[Collection entries]
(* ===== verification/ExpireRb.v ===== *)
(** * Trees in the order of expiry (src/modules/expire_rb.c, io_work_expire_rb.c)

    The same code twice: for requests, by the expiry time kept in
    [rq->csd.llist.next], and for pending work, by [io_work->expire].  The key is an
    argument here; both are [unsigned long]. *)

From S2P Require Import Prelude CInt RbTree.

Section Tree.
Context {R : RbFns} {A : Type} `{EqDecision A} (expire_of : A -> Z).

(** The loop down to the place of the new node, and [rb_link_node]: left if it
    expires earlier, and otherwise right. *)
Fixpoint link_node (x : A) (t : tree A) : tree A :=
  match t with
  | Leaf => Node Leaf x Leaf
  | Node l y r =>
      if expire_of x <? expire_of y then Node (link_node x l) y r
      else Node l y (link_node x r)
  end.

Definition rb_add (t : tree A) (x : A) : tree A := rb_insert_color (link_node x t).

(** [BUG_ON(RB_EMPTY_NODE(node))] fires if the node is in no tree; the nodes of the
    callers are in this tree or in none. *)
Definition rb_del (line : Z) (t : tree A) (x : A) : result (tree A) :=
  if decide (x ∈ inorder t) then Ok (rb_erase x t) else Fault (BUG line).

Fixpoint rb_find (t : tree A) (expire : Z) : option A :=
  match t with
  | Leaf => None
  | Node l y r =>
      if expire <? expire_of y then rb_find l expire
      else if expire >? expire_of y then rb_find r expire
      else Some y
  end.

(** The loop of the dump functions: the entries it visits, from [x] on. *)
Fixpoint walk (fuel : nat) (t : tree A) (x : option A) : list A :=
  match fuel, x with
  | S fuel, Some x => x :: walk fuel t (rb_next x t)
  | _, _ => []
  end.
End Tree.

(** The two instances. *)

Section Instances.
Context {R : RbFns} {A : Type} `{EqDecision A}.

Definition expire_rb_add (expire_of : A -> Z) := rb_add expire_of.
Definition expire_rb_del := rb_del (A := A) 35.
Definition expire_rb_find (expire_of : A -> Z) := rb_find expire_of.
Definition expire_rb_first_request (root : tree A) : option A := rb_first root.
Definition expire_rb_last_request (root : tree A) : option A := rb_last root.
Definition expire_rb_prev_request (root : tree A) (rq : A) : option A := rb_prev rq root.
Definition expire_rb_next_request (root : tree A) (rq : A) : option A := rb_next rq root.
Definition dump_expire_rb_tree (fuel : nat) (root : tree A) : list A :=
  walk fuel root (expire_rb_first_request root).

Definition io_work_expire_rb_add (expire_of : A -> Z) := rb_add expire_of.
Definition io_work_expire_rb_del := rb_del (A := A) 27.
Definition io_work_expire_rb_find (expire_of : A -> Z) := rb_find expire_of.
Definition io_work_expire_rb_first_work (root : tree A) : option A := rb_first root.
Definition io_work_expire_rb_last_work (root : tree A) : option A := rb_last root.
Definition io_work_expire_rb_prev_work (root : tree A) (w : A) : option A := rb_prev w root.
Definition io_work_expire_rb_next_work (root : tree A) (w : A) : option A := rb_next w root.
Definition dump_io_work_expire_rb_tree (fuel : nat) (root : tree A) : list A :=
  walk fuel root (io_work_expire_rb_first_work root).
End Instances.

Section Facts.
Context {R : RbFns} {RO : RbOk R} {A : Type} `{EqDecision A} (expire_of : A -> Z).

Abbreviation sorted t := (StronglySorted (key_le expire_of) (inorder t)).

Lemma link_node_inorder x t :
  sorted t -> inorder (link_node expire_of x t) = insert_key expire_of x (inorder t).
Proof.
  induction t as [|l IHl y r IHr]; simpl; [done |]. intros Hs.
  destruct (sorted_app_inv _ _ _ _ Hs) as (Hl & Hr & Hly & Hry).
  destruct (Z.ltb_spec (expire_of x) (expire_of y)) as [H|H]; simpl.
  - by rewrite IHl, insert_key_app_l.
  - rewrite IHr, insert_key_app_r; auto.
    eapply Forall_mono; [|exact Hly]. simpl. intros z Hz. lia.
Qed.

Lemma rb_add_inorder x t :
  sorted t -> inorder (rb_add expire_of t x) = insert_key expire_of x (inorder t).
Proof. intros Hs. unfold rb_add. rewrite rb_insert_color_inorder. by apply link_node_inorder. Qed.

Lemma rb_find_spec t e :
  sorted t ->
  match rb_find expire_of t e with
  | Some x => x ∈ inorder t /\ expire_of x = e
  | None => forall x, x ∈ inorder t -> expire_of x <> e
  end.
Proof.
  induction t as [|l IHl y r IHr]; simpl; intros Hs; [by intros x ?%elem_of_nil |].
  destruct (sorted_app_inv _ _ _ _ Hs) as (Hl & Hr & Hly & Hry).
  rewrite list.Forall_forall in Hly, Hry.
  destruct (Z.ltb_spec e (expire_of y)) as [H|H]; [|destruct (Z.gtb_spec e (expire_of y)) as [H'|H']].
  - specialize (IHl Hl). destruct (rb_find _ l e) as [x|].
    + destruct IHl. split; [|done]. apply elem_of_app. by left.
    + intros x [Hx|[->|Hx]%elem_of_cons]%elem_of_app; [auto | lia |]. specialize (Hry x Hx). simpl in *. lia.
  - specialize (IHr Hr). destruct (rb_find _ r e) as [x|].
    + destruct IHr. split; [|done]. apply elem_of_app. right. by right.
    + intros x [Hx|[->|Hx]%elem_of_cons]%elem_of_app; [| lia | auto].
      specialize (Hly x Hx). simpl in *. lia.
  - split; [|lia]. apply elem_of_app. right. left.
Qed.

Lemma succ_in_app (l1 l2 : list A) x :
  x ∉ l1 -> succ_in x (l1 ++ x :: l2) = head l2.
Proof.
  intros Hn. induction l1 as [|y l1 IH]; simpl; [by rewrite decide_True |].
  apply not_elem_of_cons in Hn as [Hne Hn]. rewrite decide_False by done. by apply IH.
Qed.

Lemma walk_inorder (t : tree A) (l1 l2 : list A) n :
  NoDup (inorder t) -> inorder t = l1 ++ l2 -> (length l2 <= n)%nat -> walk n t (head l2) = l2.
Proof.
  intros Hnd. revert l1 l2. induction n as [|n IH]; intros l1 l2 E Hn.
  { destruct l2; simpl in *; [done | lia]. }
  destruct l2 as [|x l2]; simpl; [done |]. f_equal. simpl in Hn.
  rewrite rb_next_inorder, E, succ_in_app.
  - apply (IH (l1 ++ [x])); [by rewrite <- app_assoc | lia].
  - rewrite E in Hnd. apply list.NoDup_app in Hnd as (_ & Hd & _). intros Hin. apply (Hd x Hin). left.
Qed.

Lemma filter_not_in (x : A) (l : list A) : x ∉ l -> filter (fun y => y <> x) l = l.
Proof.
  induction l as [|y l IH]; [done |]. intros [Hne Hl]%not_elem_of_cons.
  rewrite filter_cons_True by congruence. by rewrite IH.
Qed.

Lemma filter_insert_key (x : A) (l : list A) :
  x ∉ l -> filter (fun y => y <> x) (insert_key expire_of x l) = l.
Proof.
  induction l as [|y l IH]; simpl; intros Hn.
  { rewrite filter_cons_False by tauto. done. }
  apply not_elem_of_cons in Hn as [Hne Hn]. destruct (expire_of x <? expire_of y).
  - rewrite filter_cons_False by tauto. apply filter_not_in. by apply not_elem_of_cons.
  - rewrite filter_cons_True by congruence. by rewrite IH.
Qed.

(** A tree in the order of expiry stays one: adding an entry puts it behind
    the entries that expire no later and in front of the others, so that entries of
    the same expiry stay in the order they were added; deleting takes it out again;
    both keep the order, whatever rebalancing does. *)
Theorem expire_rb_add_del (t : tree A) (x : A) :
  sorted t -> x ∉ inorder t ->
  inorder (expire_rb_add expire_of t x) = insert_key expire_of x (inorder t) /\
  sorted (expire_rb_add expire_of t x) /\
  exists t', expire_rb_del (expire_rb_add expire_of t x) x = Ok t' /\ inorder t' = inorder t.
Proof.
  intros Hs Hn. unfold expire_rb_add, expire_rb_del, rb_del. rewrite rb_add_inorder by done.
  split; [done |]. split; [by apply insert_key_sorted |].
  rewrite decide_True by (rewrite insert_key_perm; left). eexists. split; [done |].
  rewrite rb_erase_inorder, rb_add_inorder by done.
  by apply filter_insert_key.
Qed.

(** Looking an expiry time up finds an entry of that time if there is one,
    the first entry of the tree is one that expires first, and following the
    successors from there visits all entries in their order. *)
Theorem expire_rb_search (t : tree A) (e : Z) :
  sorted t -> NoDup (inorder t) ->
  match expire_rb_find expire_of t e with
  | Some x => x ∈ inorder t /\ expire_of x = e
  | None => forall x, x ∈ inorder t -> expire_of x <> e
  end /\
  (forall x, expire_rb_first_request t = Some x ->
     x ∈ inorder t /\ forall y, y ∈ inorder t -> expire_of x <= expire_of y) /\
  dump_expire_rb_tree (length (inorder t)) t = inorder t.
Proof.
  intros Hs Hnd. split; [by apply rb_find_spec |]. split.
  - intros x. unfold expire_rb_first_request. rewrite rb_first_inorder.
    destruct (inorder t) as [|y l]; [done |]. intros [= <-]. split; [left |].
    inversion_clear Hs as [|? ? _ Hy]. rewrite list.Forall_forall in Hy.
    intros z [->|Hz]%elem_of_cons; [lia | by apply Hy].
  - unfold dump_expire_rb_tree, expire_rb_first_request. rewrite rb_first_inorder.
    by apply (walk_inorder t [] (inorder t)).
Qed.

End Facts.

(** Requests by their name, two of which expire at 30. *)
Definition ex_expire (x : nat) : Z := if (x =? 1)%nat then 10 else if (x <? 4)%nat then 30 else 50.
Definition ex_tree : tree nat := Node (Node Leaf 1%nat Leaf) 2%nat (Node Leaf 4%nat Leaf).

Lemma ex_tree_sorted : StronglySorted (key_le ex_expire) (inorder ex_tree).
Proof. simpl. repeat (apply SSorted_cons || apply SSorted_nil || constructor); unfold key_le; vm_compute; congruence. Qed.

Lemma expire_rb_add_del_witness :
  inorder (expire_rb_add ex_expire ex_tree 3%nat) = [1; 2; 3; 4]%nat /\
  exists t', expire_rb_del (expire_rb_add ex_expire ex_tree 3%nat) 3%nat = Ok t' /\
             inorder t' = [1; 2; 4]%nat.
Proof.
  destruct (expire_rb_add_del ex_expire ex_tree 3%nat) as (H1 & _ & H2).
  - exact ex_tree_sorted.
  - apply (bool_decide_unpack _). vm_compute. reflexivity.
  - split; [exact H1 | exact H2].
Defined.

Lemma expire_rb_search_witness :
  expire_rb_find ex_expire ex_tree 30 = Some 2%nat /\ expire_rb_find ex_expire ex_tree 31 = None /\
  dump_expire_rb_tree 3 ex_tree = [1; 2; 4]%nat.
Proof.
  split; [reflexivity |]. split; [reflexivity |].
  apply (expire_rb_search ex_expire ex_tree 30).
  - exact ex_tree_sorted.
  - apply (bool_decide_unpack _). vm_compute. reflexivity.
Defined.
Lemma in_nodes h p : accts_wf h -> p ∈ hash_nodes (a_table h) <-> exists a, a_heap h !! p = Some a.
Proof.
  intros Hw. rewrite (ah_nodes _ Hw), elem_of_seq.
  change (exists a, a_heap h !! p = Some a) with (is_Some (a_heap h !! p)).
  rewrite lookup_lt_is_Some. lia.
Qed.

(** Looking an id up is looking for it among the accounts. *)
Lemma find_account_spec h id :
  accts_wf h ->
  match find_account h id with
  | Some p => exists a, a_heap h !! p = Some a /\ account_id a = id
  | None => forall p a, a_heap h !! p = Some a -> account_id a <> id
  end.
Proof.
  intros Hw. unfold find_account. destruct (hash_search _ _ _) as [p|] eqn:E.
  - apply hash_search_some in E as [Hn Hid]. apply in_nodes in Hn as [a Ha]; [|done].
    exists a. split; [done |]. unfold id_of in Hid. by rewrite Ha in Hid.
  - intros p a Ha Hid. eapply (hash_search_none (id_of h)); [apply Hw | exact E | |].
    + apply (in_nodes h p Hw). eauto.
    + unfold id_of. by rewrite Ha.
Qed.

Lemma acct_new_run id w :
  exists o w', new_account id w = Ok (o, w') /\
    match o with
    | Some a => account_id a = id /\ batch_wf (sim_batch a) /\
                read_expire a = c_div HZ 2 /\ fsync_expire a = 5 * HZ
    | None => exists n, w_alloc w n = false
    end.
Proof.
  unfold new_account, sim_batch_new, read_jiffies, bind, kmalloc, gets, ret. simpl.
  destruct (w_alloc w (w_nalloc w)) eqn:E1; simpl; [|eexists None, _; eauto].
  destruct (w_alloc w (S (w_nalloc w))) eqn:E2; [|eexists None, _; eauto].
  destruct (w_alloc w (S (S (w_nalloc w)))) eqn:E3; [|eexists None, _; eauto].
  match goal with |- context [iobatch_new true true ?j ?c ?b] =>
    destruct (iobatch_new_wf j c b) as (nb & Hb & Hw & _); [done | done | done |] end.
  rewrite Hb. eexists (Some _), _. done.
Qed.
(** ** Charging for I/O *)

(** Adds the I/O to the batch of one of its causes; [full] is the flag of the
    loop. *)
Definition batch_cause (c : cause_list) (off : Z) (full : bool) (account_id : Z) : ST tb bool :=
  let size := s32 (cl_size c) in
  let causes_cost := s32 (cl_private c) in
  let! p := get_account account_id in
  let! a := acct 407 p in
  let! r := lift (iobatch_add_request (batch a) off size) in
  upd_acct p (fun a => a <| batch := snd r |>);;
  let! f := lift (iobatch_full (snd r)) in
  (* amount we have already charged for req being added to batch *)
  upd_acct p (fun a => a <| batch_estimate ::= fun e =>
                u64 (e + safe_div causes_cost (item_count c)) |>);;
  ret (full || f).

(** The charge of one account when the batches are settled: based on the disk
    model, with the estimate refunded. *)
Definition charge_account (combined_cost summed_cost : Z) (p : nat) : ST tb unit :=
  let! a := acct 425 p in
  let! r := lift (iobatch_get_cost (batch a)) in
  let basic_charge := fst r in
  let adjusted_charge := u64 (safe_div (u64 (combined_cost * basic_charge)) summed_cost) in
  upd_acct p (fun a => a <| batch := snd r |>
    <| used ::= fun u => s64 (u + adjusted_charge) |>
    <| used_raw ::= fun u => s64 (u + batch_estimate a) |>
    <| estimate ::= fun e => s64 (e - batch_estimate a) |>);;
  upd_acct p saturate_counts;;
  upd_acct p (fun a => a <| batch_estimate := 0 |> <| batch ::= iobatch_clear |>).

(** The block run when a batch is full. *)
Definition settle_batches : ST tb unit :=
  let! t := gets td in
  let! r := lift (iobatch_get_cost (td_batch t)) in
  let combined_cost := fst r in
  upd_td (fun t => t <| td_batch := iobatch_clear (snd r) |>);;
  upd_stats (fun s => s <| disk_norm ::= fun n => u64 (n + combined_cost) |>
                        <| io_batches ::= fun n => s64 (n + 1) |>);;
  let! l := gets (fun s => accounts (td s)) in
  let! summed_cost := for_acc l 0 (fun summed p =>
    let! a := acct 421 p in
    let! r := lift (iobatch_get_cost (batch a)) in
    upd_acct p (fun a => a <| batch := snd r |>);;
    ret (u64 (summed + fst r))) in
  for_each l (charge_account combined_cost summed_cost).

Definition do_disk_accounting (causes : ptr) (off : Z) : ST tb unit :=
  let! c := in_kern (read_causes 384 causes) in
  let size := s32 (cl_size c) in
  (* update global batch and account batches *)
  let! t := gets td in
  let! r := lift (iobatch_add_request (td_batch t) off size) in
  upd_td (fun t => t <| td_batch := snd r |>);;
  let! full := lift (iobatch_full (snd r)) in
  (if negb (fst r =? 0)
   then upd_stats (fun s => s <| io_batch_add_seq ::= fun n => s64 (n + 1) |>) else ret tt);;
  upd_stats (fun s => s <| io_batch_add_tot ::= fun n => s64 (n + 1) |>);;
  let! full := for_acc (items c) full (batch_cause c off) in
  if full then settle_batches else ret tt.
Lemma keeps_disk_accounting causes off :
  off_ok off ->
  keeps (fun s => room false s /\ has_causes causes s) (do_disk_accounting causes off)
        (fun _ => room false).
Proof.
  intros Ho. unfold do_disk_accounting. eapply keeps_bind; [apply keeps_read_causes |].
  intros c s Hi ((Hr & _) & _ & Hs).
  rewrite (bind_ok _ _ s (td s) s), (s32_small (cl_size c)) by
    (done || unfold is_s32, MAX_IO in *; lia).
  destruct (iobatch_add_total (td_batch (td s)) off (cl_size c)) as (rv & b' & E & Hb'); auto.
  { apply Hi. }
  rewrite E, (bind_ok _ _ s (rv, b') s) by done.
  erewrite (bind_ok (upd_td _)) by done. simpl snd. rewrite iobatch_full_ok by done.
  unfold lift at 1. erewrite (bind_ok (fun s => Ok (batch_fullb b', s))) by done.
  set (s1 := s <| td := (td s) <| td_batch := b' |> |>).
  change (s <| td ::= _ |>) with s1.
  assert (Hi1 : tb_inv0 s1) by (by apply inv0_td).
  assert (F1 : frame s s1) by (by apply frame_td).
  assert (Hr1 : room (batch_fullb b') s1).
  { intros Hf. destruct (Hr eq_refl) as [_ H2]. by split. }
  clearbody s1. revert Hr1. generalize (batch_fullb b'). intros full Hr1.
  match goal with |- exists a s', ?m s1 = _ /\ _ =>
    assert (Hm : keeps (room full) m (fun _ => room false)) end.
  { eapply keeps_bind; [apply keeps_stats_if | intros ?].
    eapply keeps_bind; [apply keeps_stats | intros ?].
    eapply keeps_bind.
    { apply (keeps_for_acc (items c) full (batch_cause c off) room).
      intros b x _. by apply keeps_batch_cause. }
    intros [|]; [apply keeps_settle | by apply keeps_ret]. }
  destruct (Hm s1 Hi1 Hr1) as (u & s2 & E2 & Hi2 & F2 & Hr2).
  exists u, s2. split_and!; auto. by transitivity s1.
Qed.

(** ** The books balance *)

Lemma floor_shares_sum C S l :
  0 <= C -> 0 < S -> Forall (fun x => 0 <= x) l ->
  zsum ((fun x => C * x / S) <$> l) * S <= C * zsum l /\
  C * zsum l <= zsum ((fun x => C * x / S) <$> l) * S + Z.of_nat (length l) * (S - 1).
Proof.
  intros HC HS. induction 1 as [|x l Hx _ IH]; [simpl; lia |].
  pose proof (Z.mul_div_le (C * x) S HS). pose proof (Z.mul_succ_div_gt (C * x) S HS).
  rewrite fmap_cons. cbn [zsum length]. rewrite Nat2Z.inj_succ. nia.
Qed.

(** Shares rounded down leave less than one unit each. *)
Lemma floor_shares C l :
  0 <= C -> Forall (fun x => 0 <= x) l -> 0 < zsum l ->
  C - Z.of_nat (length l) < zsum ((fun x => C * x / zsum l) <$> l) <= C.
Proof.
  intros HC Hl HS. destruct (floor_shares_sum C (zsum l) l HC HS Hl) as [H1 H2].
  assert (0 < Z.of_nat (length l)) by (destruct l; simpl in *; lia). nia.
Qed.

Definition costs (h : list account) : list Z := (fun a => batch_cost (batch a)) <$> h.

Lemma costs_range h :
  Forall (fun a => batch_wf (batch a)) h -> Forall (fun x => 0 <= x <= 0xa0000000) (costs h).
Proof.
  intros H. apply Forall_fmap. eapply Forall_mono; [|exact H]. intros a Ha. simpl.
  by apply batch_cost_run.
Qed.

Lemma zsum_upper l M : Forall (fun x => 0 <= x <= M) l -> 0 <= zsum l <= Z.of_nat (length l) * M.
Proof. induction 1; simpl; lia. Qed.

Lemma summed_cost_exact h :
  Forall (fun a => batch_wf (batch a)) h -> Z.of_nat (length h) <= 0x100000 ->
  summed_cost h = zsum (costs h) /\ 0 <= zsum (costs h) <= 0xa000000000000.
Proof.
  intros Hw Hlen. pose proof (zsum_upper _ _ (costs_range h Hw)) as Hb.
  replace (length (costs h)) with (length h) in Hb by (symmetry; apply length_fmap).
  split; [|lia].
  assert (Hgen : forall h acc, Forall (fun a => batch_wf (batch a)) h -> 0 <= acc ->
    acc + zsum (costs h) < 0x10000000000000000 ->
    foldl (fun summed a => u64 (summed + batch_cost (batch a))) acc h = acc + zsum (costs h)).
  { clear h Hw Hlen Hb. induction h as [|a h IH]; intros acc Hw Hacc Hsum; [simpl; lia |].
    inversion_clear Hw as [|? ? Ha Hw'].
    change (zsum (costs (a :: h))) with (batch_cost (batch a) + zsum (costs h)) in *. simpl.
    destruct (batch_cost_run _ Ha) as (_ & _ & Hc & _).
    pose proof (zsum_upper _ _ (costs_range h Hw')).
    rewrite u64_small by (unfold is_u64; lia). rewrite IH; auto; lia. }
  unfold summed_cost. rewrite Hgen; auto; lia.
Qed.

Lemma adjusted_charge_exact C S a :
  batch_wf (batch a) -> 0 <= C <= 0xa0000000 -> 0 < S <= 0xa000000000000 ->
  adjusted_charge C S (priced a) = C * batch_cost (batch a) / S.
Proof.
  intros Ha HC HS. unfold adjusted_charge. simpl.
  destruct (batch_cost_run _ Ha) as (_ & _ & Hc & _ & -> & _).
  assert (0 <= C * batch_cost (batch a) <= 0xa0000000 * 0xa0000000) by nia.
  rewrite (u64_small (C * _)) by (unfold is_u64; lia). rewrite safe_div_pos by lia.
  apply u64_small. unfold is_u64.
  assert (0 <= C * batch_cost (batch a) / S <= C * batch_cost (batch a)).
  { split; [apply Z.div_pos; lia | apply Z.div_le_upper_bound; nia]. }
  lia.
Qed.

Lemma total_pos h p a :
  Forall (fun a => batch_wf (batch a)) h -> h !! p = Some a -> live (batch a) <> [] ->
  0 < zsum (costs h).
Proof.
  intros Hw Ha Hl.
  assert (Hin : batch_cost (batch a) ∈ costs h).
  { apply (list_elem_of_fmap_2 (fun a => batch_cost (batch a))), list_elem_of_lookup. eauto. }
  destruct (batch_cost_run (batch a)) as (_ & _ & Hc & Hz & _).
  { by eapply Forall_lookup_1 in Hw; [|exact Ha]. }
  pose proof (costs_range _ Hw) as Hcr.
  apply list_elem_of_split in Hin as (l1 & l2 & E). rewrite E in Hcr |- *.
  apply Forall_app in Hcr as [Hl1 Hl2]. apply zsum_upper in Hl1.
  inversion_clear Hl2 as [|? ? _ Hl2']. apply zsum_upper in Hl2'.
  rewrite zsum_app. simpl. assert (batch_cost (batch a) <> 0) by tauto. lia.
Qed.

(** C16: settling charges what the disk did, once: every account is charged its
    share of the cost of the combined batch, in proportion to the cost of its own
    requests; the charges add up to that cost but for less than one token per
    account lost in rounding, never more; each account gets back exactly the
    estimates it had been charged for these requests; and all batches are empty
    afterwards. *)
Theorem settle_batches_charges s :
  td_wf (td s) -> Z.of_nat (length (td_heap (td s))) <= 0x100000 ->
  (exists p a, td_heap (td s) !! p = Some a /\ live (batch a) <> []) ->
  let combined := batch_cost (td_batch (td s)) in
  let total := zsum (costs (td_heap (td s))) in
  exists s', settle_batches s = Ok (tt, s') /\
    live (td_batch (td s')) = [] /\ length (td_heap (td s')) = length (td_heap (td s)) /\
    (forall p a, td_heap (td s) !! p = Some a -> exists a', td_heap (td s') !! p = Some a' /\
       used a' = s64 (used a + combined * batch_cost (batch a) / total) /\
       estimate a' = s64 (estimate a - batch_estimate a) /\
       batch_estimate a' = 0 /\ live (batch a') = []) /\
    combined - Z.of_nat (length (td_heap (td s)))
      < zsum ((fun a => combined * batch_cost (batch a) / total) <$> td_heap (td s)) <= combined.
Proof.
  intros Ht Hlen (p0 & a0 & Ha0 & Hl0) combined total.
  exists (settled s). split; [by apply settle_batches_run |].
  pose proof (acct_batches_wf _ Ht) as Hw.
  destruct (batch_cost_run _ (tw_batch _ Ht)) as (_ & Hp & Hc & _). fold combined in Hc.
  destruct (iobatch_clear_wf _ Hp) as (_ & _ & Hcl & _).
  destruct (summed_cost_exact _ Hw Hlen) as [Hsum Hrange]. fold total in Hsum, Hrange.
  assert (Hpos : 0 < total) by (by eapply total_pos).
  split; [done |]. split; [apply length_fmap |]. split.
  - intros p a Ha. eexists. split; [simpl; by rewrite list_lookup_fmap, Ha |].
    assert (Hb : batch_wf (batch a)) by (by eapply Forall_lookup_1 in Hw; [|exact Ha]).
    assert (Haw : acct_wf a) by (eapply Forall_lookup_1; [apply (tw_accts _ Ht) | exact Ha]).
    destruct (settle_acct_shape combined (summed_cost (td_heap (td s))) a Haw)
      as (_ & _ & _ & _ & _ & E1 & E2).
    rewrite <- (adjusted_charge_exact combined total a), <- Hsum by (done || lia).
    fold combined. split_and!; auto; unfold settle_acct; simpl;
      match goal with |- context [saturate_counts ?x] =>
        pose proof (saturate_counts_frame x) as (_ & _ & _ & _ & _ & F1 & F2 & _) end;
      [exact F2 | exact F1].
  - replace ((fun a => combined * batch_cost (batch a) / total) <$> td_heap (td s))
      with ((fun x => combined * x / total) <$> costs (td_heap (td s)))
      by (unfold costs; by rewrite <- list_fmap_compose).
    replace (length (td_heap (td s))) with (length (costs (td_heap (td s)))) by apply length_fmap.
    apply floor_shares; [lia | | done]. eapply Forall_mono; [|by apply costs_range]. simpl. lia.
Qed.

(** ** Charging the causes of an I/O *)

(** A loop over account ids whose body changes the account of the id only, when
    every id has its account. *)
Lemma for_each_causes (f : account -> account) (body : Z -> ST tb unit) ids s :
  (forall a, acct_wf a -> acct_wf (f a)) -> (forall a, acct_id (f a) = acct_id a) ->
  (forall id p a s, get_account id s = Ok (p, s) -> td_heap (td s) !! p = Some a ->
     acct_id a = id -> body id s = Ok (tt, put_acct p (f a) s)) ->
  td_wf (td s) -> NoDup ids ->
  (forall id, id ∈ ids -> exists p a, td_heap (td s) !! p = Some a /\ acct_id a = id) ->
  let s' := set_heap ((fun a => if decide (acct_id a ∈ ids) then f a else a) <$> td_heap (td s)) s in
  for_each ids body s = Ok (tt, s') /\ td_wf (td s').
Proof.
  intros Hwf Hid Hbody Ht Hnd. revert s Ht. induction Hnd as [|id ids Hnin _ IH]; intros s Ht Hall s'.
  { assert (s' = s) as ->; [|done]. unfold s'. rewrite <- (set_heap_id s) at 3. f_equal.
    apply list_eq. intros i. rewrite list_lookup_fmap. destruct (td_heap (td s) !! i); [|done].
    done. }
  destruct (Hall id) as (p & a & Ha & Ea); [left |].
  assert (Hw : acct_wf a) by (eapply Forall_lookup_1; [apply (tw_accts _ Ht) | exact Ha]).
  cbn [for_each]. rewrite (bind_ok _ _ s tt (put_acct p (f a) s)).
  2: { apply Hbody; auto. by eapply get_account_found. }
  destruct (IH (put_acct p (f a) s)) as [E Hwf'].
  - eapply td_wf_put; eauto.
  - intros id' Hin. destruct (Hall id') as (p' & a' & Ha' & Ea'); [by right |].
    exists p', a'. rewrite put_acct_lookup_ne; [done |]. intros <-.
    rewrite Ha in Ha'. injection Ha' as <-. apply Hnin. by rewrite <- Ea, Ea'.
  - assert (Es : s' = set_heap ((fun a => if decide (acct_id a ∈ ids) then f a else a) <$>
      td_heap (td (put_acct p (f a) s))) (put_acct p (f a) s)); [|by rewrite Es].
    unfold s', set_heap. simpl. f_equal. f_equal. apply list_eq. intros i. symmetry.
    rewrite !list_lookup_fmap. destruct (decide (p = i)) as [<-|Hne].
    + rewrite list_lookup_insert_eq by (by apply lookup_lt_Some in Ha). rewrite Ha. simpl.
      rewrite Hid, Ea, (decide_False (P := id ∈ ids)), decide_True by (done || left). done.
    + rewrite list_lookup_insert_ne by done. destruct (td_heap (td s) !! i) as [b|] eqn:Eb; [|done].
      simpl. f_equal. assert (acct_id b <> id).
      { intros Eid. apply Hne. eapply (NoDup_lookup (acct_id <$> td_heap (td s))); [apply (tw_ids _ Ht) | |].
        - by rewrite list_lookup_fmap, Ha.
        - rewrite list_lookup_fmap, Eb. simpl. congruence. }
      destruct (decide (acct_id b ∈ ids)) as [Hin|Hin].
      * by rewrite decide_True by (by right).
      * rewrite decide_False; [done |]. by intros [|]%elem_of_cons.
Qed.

## Exercise objective
Beginning at the first line of the records, retype exactly every line up to and including the one with "The same code".

## Response to the task
(* ===== verification/ExpireRb.v ===== *)
(** * Trees in the order of expiry (src/modules/expire_rb.c, io_work_expire_rb.c)

    The same code twice: for requests, by the expiry time kept in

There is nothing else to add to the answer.